When people reflect on how it feels when their experience is most positive, they mention at least one, and often all, of the following. First, the experience usually occurs when we confront tasks we have a chance of completing. Second, we must be able to concentrate on what we are doing. Third and fourth, the concentration is usually possible because the task undertaken has clear goals and provides immediate feedback. Fifth, one acts with a deep but effortless involvement that removes from awareness the worries and frustrations of everyday life. Sixth, enjoyable experiences allow people to exercise a sense of control over their actions. Seventh, concern for the self disappears, yet paradoxically the sense of self emerges stronger after the flow experience is over.
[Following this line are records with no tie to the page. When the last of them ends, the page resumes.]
(** [e] is the exception of one of the module's imports. *)
Definition raised_by_import (lib : Invoke) (w : World) (e : Exn) : Prop :=
  load_invoke lib = Failed e \/
  load_u_utils w = Failed e \/
  (exists nm, nm ∈ task_modules /\ absent w nm = false /\
              load_task_module w nm = Failed e) \/
  (exists nm, nm ∈ task_modules /\ absent w nm = true /\ e = CannotImportName nm).

(** A string can be assigned under [key]: the settings hold no mapping
    there. *)
Definition assignable (d : gmap string Value) (key : string) : Prop :=
  forall items, d !! key <> Some (VDict items).

(** The settings [Config()] loads merge, and leave room for the three
    keys. *)
Definition settings_fit (lib : Invoke) (w : World) : Prop :=
  exists d, Config_start lib w = inr d /\
            forall k, k ∈ required_keys -> assignable d k.

(** The inputs with which the construction completes. *)
Definition valid_inputs (lib : Invoke) (w : World) : Prop :=
  imports_succeed lib w /\ settings_fit lib w.

(** The entries of the [Config] object bound to [cfg]. *)
Definition cfg_dict (s : State) : option (gmap string Value) :=
  match g_cfg s with
  | Some l => heap s !! l
  | None => None
  end.

(** The entries of the namespace's own configuration. *)
Definition ns_dict (s : State) : option (gmap string Value) :=
  match g_ns s with
  | Some ns => heap s !! _configuration ns
  | None => None
  end.

Definition has_keys (d : gmap string Value) : Prop :=
  forall k, k ∈ required_keys -> is_Some (d !! k).

(** Both [cfg] and the namespace hold the three keys. *)
Definition configured (s : State) : Prop :=
  exists dc dn, cfg_dict s = Some dc /\ ns_dict s = Some dn /\
                has_keys dc /\ has_keys dn.

(** The namespace holds no sub-collection (or is not bound yet). *)
Definition no_collections (s : State) : Prop :=
  forall ns, g_ns s = Some ns -> collections ns = ∅.


(** There is no namespace, or one that has no sub-collection and no
    configuration entry yet. *)
Definition nothing_built (s : State) : Prop :=
  g_ns s = None \/
  exists ns, g_ns s = Some ns /\ collections ns = ∅ /\ tasks ns = ∅ /\
             heap s !! _configuration ns = Some ∅.

(** The state in which the setup raises: the namespace is bound as
    [Collection()] made it, and what existed before is untouched. *)
Definition setup_stopped (s s' : State) : Prop :=
  g_ns s' = Some (bare_namespace (length (heap s))) /\
  heap s' !! length (heap s) = Some ∅ /\
  g_u_utils s' = g_u_utils s /\ g_modules s' = g_modules s /\
  forall l d, heap s !! l = Some d -> heap s' !! l = Some d.

(** [c]'s configuration is the very object bound to [cfg]. *)
Definition shares_cfg (s : State) (c : Collection) : Prop :=
  g_cfg s = Some (_configuration c).

(** What a collection holds, whatever the addresses of its dictionaries. *)
Definition collection_contents (h : heap_t) (c : Collection)
    : option string * gmap string Task * gset string * option (gmap string Value) :=
  (name c, tasks c, dom (collections c), h !! _configuration c).

(** What the construction built: the namespace with its sub-collections,
    and the entries of [cfg]. *)
Definition contents (s : State) :=
  (option_map (fun ns => (collection_contents (heap s) ns,
                          collection_contents (heap s) <$> collections ns))
              (g_ns s),
   cfg_dict s).


(** What the construction built, where it completes. *)
Definition built (r : Res unit) :=
  match r with
  | Ok _ s => Some (contents s)
  | Raise _ _ => None
  end.



(** ** Sample environments *)

Definition sample_lib : Invoke :=
  {| load_invoke := Loaded tt;
     config_defaults := {[ "tasks" := VDict [("auto_dash_names", VBool true)] ]} |}.

Definition sample_u_utils : UUtils :=
  {| UBXLIB_DIR := "/ubxlib";
     AUTOMATION_DIR := "/ubxlib/port/platform/common/automation" |}.

Definition sample_tasks : list Task :=
  [ {| task_name := "check_installation" |}; {| task_name := "build" |} ].

Definition sample_world : World :=
  {| load_u_utils := Loaded sample_u_utils;
     absent := fun _ => false;
     load_task_module := fun _ => Loaded sample_tasks;
     environ := {[ "HOME" := "/home/ci" ]};
     pw_dir := None;
     files := ∅ |}.

(** The same repository and settings seen from another process: other
    environment variables, other files. *)
Definition other_world : World :=
  {| load_u_utils := Loaded sample_u_utils;
     absent := fun _ => false;
     load_task_module := fun _ => Loaded sample_tasks;
     environ := {[ "HOME" := "/home/ci"; "UBXLIB_FEATURES" := "cell" ]};
     pw_dir := Some "/home/ci";
     files := {[ "/etc/hosts" := Loaded (VStr "127.0.0.1 localhost") ]} |}.
(* ===== verification/Prelude.v ===== *)
(** * VeriSimDB: verification development (root file)

    VeriSimDB keeps every entity, a _hexad_, in eight modalities at once (graph, vector,
    tensor, semantic, document, temporal, provenance, spatial).  This library models the
    Rust core, the crates under [src/rust-core], as executable definitions and proves what
    makes them correct.  It is a shallow embedding: a Rust function is a Rocq function, a
    struct a record, an enum an inductive type, a method with [&mut self] a function that
    returns the new state, [Result] is [result] and [?] its monadic bind.  Names are the
    source's, prefixed by the type where two methods share a name.

    ** The parts and how they interact

    A write to the hexad store takes the locks of its entity at the transaction manager,
    logs its intent in the write-ahead log, writes the eight modality stores, logs the
    outcome and ends its transaction.  Around the store: the server authenticates, limits and
    authorises requests and leads them to handlers, which read and write hexads, carry out
    queries in VQL or ask peers of the federation; the planner turns a query into steps over
    the modalities and remembers what was slow; the drift detector scores how far the
    modalities of an entity disagree and the normalizer repairs them; the semantic store
    proves claims about an entity; the storage backends keep bytes for the other stores; the
    shell sends queries to the server.

    - Transactions, [verisim-hexad/src/transaction.rs]: [LockTable] (lock table and
      wait-for graph), [DeadlockDetector] and [LockSpec] (its search and its abstract
      specification), [Transaction] (versions and manager), [TransactionSpec],
      [TransactionProps], [TransactionExamples] (one call at a time), [TransactionRace]
      (the same steps interleaved between the manager's three locks).
    - Write-ahead log, [verisim-wal/src]: [WalEntry] ([entry.rs], [error.rs]), [WalLog]
      ([segment.rs], [writer.rs], [reader.rs]), [WalFrames], [WalSegments], [WalRun],
      [WalProps], [WalExamples].
    - Modality stores: [Modality] (the store traits as classes, their laws, and the in-memory
      vector, document, tensor, semantic and spatial stores), [Provenance], [Temporal] (with
      [diff.rs]), [Graph], [VectorSearch] (the searches by similarity and by distance); the
      crates are [verisim-vector], [verisim-document] and so on, their [lib.rs].
      [GraphBackends] holds the graph stores on disk ([redb_backend.rs],
      [oxigraph_backend.rs]).
    - Vector index, [verisim-vector/src]: [BinaryHeap] (the standard library's queue), [Hnsw] ([hnsw.rs]), [HnswSpec] (the graph),
      [HnswSearch] (the search of a layer), [HnswStore] and [HnswExact] (the store).
    - Hexad store, [verisim-hexad/src/{lib,store}.rs]: [HexadTypes], [HexadStore] (the
      operations), [HexadLogic] (a Hoare logic for them), [HexadTxn], [HexadView],
      [HexadRead], [HexadWal], [HexadExamples].
    - Semantic store, [verisim-semantic/src]: [Circuit] ([circuit_compiler.rs],
      [circuit_registry.rs]), [Zkp] ([zkp.rs], [zkp_bridge.rs]), [VerificationKeys]
      ([verification_keys.rs]), [ProofStore] (the proofs of [lib.rs], [proven_bridge.rs],
      [sanctify_bridge.rs]), [ZkpExamples].
    - Normalizer and drift, [verisim-normalizer/src] and [verisim-drift/src]:
      [Regeneration], [Conflict], [Normalizer] ([lib.rs]), [Drift] and [DriftSpec],
      [NormalizerExamples].
    - Planner, [verisim-planner/src]: [Plan] ([lib.rs], [plan.rs], [config.rs], [cost.rs],
      [stats.rs]), [Optimizer] ([optimizer.rs], [explain.rs]), [VqlBridge]
      ([vql_bridge.rs]), [PlanCache] and [PlanCacheSpec] ([prepared.rs]), [Profiler] and
      [ProfilerSpec] ([profiler.rs], [slow_query.rs]), [PlannerExamples].
    - Storage, [verisim-storage/src]: [Storage] ([backend.rs], [memory.rs], [typed.rs]),
      [Redb] ([redb_backend.rs]), [Metrics] ([metrics.rs]); examples, also of the modality
      stores, in [ProvenanceExamples].
    - API, [verisim-api/src]: [Rbac] ([rbac.rs]), [Auth] and [AuthSpec] ([auth.rs]);
      [ApiTxn] and [ApiTxnSpec] ([transaction.rs]); the handlers of [lib.rs] in [ApiCommon],
      [ApiHexads] and [ApiHexadsSpec], [ApiPlanner], [ApiStatus]; [VqlApi] and [VqlApiSpec]
      ([vql.rs]); [Federation] ([federation.rs]); [GraphQl] ([graphql.rs]); [ApiServer] (the
      state and the routes); [ApiExamples].
    - Shell, [verisim-repl/src]: [VqlText] and [VqlTextSpec] ([vql_fmt.rs], [linter.rs],
      [highlighter.rs], [completer.rs]), [Shell] ([formatter.rs], [client.rs], [main.rs]).
    - Shared: this file (results, machine integers, strings, sorting, clocks, digests,
      automation) and [Floats] ([f32], [f64]).

    A file [X.v] holds the data and the operations and, where they are short, their theorems;
    [XSpec.v] and its like hold more theorems, [XExamples.v] the concrete runs at which the
    theorems apply.

    ** What the theorems show

    - The log replays what was acknowledged, in order; after a crash a prefix of it that
      contains everything [fsync]ed; reading stops at the first incomplete frame.
    - The lock table implements reader-writer locks, its deadlock detector reports exactly
      the cycles, shortest first; the manager keeps its invariant in every sequential run
      and exclusion in every interleaving; what a commit validates and a rollback restores.
    - Every operation of the hexad store ends its transaction on every path; an entity
      reads back as written; entities are isolated; intent is logged before any write.
    - Provenance heads commit to the whole history, version histories are faithful, graph
      queries exact, typed stores separate maps.  The backends on disk are all or nothing and
      answer as those in memory.
    - The vector index keeps its graph well-formed, is a map from ids to embeddings, and a
      search returns and finds a local optimum: the best entries, where the index is small.
    - Merkle proofs are complete and sound up to a collision of the digest; proofs and the
      signatures of certificates bind their claims; the circuit compiler accepts the
      well-formed circuits; keys rotate and travel between instances.
    - A request passes the middleware only if authenticated, within its rate (exact over a
      sliding window) and permitted; access decisions are the declarative ones; which routes
      the middleware does not cover.
    - What a request or a query in VQL writes, the next one reads, and the two agree; a
      transaction of the API commits once, with what was buffered in it; a federated query
      asks exactly the stores it is meant for and ranks what they reply.
    - Physical plans are the logical ones in order of priority and cost; conditions of a
      query are read back from their encoding; fingerprints identify queries up to case of
      keywords; the plan cache and the slow-query log keep their bounds under concurrent
      callers.
    - Drift scores are in [[0, 1]], whoever records them; conflicts are neither lost nor
      resolved twice under concurrent callers; a regeneration uses the most authoritative
      source and records what it did.
    - The shell's formatters keep the tokens of a query, its colouring shows the line that is
      typed, the linter reports exactly the rules that are broken, CSV files read back, and
      the session sends what was typed to one server.

    Some theorems state what the code does where that is not what its documentation says;
    the manifest lists these as findings.

    ** Bounds and fuel

    Machine integers are [Z] with wrapping written out ([wrap]): the workspace's release
    profile has no [overflow-checks].  Floats are IEEE 754 [spec_float]s, rounded after each
    operation.  A panic is [None] where the model tracks it.  Recursion that is not
    structural runs on fuel that is shown to suffice: the deadlock detector twice the edges
    of the wait-for graph and one; the search of a layer of the vector index its nodes, its
    entry points and one; the sifting of a heap its length; Merkle trees the number of leaves
    ([log2_up] rounds are enough); the readers of the log the length of the file; the
    tokenizer and the highlighter of the shell the length of the text.  The search of a
    graph's neighbourhood is structural on the depth asked for.  Nothing is stated only for
    runs that happen to return.

    ** What is assumed

    Third-party code is a parameter, a class of this library: the clock ([Chrono],
    [ChronoText]), the digest ([Sha256], of which nothing is assumed) and the checksum
    ([Crc32fast]); the printers and parsers of [serde_json] and [ciborium]
    ([Digest], [Serde], [Ciborium], [CertificateCodec], [ContractCodec], [ClaimsJson],
    [CircuitJson], [PlanJson], [Printers]); hash iteration orders and the default hasher
    ([HashIter], [DefaultHasher]); the mathematics of the platform ([Ln], [Log2], [Powi],
    [Powi32], [Trigonometry]) and its printing and parsing of floats ([FloatDisplay],
    [FixedDisplay], [ParseFloat]); tables of Unicode ([Unicode], [UnicodeTrim],
    [UnicodeChar], [CharTables], [Utf8]); full-text search, regular expressions, colours
    ([Tantivy], [Regex], [Colored]); the databases ([Redb], [Oxigraph]); what the network answers ([Network] and the arguments of
    the federation).  Their laws are separate classes that state what the crates document,
    and the examples instantiate them.

    ** What is not modelled

    The gRPC services, their generated code ([proto]) and [main]; the Erlang NIF; sockets and TLS; file-system
    errors of the log; the text of the Prometheus metrics and of EXPLAIN; the execution of a
    GraphQL document and its console page; the JSON an answer of the query endpoint is turned
    into; [map] and [reduce] of tensors, which work on values of the [ndarray] crate; the
    shell's banner, help and line editor. *)

From Stdlib Require Export ZArith Lia.
From Stdlib Require Import Strings.Byte.
From Stdlib Require String Ascii NArith.
From stdpp Require Export base strings option sets list sorting fin_maps gmap vector.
Finally, the sense of the duration of time is altered; hours pass by in minutes, and minutes can stretch out to seem like hours. The combination of all these elements causes a sense of deep enjoyment that is so rewarding people feel that expending a great deal of energy is worthwhile simply to be able to feel it.
The key element of an optimal experience
is that it is an end in itself."

- Mihaly Csikszentmihalyi (1934 - 2021)
Flow: The Psychology of Optimal Experience

Postscript. Sadly, the deeply inspirational Mihaly Csikszentmihalyi passed away on Oct 20, 2021. He joins an (equally sadly) growing number of spiritual/aesthetic mentors of mine that I have never had the pleasure of meeting in person (the last such being John Daido Loori, who passed away in 2009). I have written of applying Csikszentmihalyi's "flow" to photography a number of years ago on this blog (almost exactly 13 years ago, to be precise), but the wisdom and insights he leaves behind are of course timeless. Here is a link to a great TED talk that Csikszentmihalyi gave in 2004. May your soul forever revel in eternal flow, Mihaly!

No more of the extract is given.